## Exercise aim
Give the number of lines in the data below where the word "fraction" appears, and nothing besides.

## Material for the task
(** * FIRA cost comparison: the upload workflow and the comparison record

    A shallow embedding of the three TypeScript units of the repository:
    - [services/firaApi]: the response types and [uploadAndProcessFira];
    - [components/FileUpload]: the upload form ([handleFile], [canAnalyze],
      [handleAnalyze]);
    - the [Index] page: [handleFileUpload], its comparison record
      [transformedData], [handleBackToHome] and the conditional rendering.

    JavaScript numbers are IEEE 754 binary64 values.  They are modelled by
    the Standard Library's executable specification [spec_float] at
    precision 53 and maximal exponent 1024, so that every arithmetic
    operation of the source rounds exactly as it does in a JavaScript
    engine. *)

From Stdlib Require Import ZArith NArith List String Bool Lia.
From Stdlib Require Import DecimalString DecimalN.
From Stdlib Require Import Floats.SpecFloat.
Import ListNotations.

Open Scope Z_scope.

(** ** JavaScript numbers *)

Module JS.

Definition prec : Z := 53.
Definition emax : Z := 1024.

(** A JavaScript number.  Values received from the network are doubles,
    which is what [is_double] says of a [spec_float]. *)
Definition number := spec_float.

Definition is_double (x : number) : Prop := valid_binary prec emax x = true.

Definition is_finite (x : number) : bool :=
  match x with
  | S754_zero _ | S754_finite _ _ _ => true
  | _ => false
  end.

(** The arithmetic operators [+], [-], [*], [/] on numbers. *)
Definition add : number -> number -> number := SFadd prec emax.
Definition sub : number -> number -> number := SFsub prec emax.
Definition mul : number -> number -> number := SFmul prec emax.
Definition div : number -> number -> number := SFdiv prec emax.

(** The comparison operators [<], [>], [==] on numbers. *)
Definition lt (x y : number) : bool := SFltb x y.
Definition gt (x y : number) : bool := SFltb y x.
Definition eq (x y : number) : bool := SFeqb x y.
Definition le (x y : number) : bool := SFleb x y.
Definition ge (x y : number) : bool := SFleb y x.

(** The double nearest to the fraction [p / q] (ties to even), with the
    sign [neg]: the rounding every decimal literal goes through. *)
Definition round_ratio (neg : bool) (p q : positive) : number :=
  let '(mz, ez, lz) := SFdiv_core_binary prec emax (Zpos p) 0 (Zpos q) 0 in
  binary_round_aux prec emax neg mz ez lz.

Definition pow10 (f : nat) : positive := Z.to_pos (10 ^ Z.of_nat f).

(** An integer literal such as [100]. *)
Definition of_Z (z : Z) : number := binary_normalize prec emax z 0 false.

(** A decimal literal [n / 10^f], such as [0.96] for [n = 96], [f = 2]. *)
Definition decimal (n : Z) (f : nat) : number :=
  match n with
  | Z0 => S754_zero false
  | Zpos p => round_ratio false p (pow10 f)
  | Zneg p => round_ratio true p (pow10 f)
  end.

(** The exact value of a finite double [m * 2^e] as a fraction
    [numerator / denominator] of integers. *)
Definition numerator (m : positive) (e : Z) : Z := Zpos m * 2 ^ Z.max e 0.
Definition denominator (e : Z) : Z := 2 ^ Z.max (- e) 0.

(** The strings [Number.prototype.toFixed] can return, by shape: the
    characters themselves play no part in what [Number] reads back. *)
Inductive NumericString : Type :=
| StrNaN                                     (* "NaN" *)
| StrInfinity (neg : bool)                   (* "Infinity", "-Infinity" *)
| StrFixed (neg : bool) (n : Z) (f : nat)    (* the digits of n, f of them after the point *)
| StrToString (x : number).                  (* ToString(x), for |x| >= 10^21 *)

(** [x.toFixed(f)] for [0 <= f <= 100].  A value that is not finite is
    printed by name; a magnitude of [10^21] or more is printed by
    ToString; otherwise the digits are those of the integer [n] for which
    [n / 10^f - |x|] is closest to zero, the larger one on a tie, and the
    sign is kept when [x < 0]. *)
Definition toFixed (x : number) (f : nat) : NumericString :=
  match x with
  | S754_nan => StrNaN
  | S754_infinity s => StrInfinity s
  | S754_zero _ => StrFixed false 0 f
  | S754_finite s m e =>
      let p := numerator m e in
      let q := denominator e in
      if 10 ^ 21 * q <=? p then StrToString x
      else StrFixed s ((2 * p * 10 ^ Z.of_nat f + q) / (2 * q)) f
  end.

(** [Number(s)] on such a string: the nearest double. *)
Definition Number (s : NumericString) : number :=
  match s with
  | StrNaN => S754_nan
  | StrInfinity neg => S754_infinity neg
  | StrFixed neg n f =>
      match n with
      | Zpos p => round_ratio neg p (pow10 f)
      | _ => S754_zero neg
      end
  | StrToString x => x
  end.

(** [|x| >= a / b] for the exact value of [x], with [0 < b]. *)
Definition at_least (x : number) (a b : Z) : bool :=
match x with
| S754_finite _ m e => a * denominator e <=? b * numerator m e
| S754_infinity _ => true
| S754_zero _ => a <=? 0
| S754_nan => false
end.

(** The numbers of sign [s] other than the zeros: an infinity or a finite
    non-zero value. *)
Definition signed (s : bool) (x : number) : Prop :=
x = S754_infinity s \/ exists m e, x = S754_finite s m e.

End JS.

Definition number : Type := JS.number.

(** ** services/firaApi: the response types *)

Module FiraDataDto.
Record t : Type := {
  id : number;
  amount : number;
  currency : string;
  inrAmount : number;
  fxRateSkydo : number;
  calculatedExchangeRate : number;
  transactionSkydoFee : number;
  skydoFiraFee : number;
  skydoWireFee : number;
  platformFiraFee : number;
  platformWireFee : number;
  platformTransactionFee : number;
  finalInrAmount : number;
  finalInrAmountSkydo : number;
  valueDate : string
}.
End FiraDataDto.

(** [message] and [errors] are declared mandatory by the interface, but the
    caller reads them defensively ([result.errors?.length],
    [result.message || ...]): [None] is a member that is absent or null. *)
Module FiraProcessingResult.
Record t : Type := {
  success : bool;
  message : option string;
  firaData : option FiraDataDto.t;
  processingTimeMs : option number;
  errors : option (list string)
}.
End FiraProcessingResult.

Inductive PaymentMethod : Type := BANK | PAYONEER | WISE | PAYPAL | OTHERS.

Module File.
Record t : Type := {
  name : string;
  type : string;           (* the declared content type *)
  size : N
}.
End File.

(** ** Thrown values and completions *)

(** What a [throw] carries: an [Error] object with its message, or a value
    that is not an [Error] (the [catch] blocks tell them apart). *)
Inductive exn : Type :=
| Error (message : string)
| NonError.

Inductive completion (A : Type) : Type :=
| Normal (a : A)
| Throw (e : exn).
Arguments Normal {A} a.
Arguments Throw {A} e.

Definition bind {A B : Type} (c : completion A) (k : A -> completion B) : completion B :=
  match c with
  | Normal a => k a
  | Throw e => Throw e
  end.

Declare Scope completion_scope.
Delimit Scope completion_scope with completion.
Notation "x <- c ;; k" := (bind c (fun x => k))
  (at level 61, c at next level, right associativity) : completion_scope.

(** ** JSON values, as [JSON.parse] returns them *)

#[warnings="-register-all"] Inductive json : Type :=
| JNull
| JBool (b : bool)
| JNumber (x : number)
| JString (s : string)
| JArray (items : list json)
| JObject (members : list (string * json)).

(** The members of a parsed object have distinct keys; [lookup] reads one. *)
Fixpoint lookup {A : Type} (k : string) (members : list (string * A)) : option A :=
  match members with
  | [] => None
  | (k', v) :: rest => if String.eqb k k' then Some v else lookup k rest
  end.

Definition isSome {A : Type} (o : option A) : bool :=
  match o with Some _ => true | None => false end.

(** [v.k] for one of the member names read by the source ([success],
    [firaData], the field names): [None] is [undefined]. *)
Definition get (v : json) (k : string) : option json :=
  match v with
  | JObject members => lookup k members
  | _ => None
  end.

(** ToBoolean. *)
Definition truthy (v : json) : bool :=
  match v with
  | JNull => false
  | JBool b => b
  | JNumber x => match x with S754_zero _ | S754_nan => false | _ => true end
  | JString s => negb (String.eqb s EmptyString)
  | JArray _ | JObject _ => true
  end.

(** ** services/firaApi: [uploadAndProcessFira] *)

(** What the network hands back: a rejection of [fetch] (or of reading the
    body), or a response.  [parsed] is [JSON.parse(responseText)], [None]
    when it throws. *)
Module Response.
Record t : Type := {
  ok : bool;
  status : N;
  responseText : string;
  parsed : option json
}.
End Response.

Inductive FetchOutcome : Type :=
| FetchRejected (error : exn)
| FetchResponse (response : Response.t).

Definition requiredFields : list string :=
  [ "amount"; "currency"; "inrAmount"; "fxRateSkydo";
    "calculatedExchangeRate"; "finalInrAmount"; "finalInrAmountSkydo" ]%string.

Definition string_of_N (n : N) : string :=
  NilEmpty.string_of_uint (N.to_uint n).

(** [array.join(sep)] on an array of strings. *)
Definition join (sep : string) (l : list string) : string := String.concat sep l.

Fixpoint filter_throwing {A : Type} (p : A -> completion bool) (l : list A)
  : completion (list A) :=
  match l with
  | [] => Normal []
  | a :: rest =>
      (keep <- p a ;;
       kept <- filter_throwing p rest ;;
       Normal (if keep then a :: kept else kept))%completion
  end.

Definition error_message (e : exn) (otherwise : string) : string :=
  match e with
  | Error message => message
  | NonError => otherwise
  end.

Section Engine.

(** The text of the TypeError an engine raises for [field in v] when [v]
    is not an object; it differs from engine to engine. *)
Variable inOperatorMessage : json -> string.

(** [field in v], for the field names of [requiredFields]. *)
Definition has_property (field : string) (v : json) : completion bool :=
  match v with
  | JObject members => Normal (isSome (lookup field members))
  | JArray _ => Normal false
  | _ => Throw (Error (inOperatorMessage v))
  end.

## Task output
2